In Bostock v. Clayton County, the court ruled that Title VII of the Civil Rights Act of 1964 encompassed those two characteristics as included in its protections against sex discrimination. The Education Department relies on Bostock in finding that Title IX protects individuals on the basis of gender identity and sexual orientation.
“Title IX was enacted to create educational and athletic opportunities for women and girls, yet the Department’s understanding of Bostock would do the opposite: eliminate educational opportunities for women and girls, particularly in those areas where biological sex is most relevant,” the Alabama suit says.

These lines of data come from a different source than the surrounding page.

Lemma isRoadOnly_looksLikeRoadOnly v :
  isRoadOnlyLabel v = true -> looksLikeRoadOnly v = true.
Proof.
  unfold isRoadOnlyLabel, looksLikeRoadOnly. intros H.
  destruct (nonEmpty (trim v)) eqn:Hne; [|discriminate]. cbn [negb] in *.
  unfold test in H.
  destruct (search reRoadOnly (trim v)) as [f|] eqn:E; [|discriminate].
  unfold search in E. apply searchFrom_found in E.
  destruct E as (pre & w & a' & c & Et & Hm & _).
  apply reRoadOnly_word in Hm.
  destruct Hm as (Hb & -> & x & ds & Hx & Hd & Hw).
  rewrite app_nil_r in Hb. assert (pre = []) as ->.
  { destruct pre as [|p pre]; [reflexivity|]. simpl in Hb.
    destruct (rev pre); discriminate. }
  simpl in Et. rewrite app_nil_r in Et. rewrite Et.
  assert (E1 : test (Seq [Bol; roadLetterI; Plus digit; Bnd]) w = true).
  { destruct Hw as [-> | (sp1 & sp2 & g & -> & H1 & H2 & Hg)].
    - rewrite <- (app_nil_r ds). apply looseRoad_intro; auto.
    - apply looseRoad_intro; try assumption.
      right. exists sp1, sp2, g. auto. }
  rewrite E1. reflexivity.
Qed.

(** The two errors of [geocodePlace]. *)
Lemma geocodePlace_error label hint st e st' :
  geocodePlace label hint st = (Err e, st') ->
  e = MissingGeocodeLabel \/ e = NoMatchFor label.
Proof.
  rewrite geocodePlace_eq.
  destruct (negb (nonEmpty (keyOf label))).
  { intros H. injection H as <- _. left. reflexivity. }
  destruct (cachedEntry _ _); [discriminate|].
  rewrite geocodeLookup_eq.
  destruct (choose hint (candidates1 label _)); [discriminate|].
  destruct (choose hint (candidates2 label _)); [discriminate|].
  intros H. injection H as <- _. right. reflexivity.
Qed.

End WithEnv.

End FailureFacts.

Section FailureProperties.

Context {env : Env}.

Import StrFacts LookupFacts DrawFacts FailureFacts.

The Texas suit was filed in the U.S. District Court in Amarillo, where another Trump appointee, Judge Matthew J. Kacsmaryk, has ruled frequently against the Biden administration, including a 2022 ruling that blocked administration guidance following Bostock that was meant to require employers to protect LGBTQ+ workers on matters such as pronouns, dress, and restrooms.
The Education Department said through a spokesman that it could not comment on pending litigation, but “the Department crafted the final Title IX regulations following a rigorous process to give complete effect to the Title IX statutory guarantee that no person experiences sex discrimination in federally-funded education.”
“As a condition of receiving federal funds, all federally-funded schools are obligated to comply with these final regulations and we look forward to working with school communities all across the country to ensure the Title IX guarantee of nondiscrimination in school is every student’s experience,” the statement added.
Last week, Education Week reported that education leaders in at least five states had urged schools to ignore the new regulation. The five states included four that have now sued—Florida, Louisiana, Montana, and South Carolina.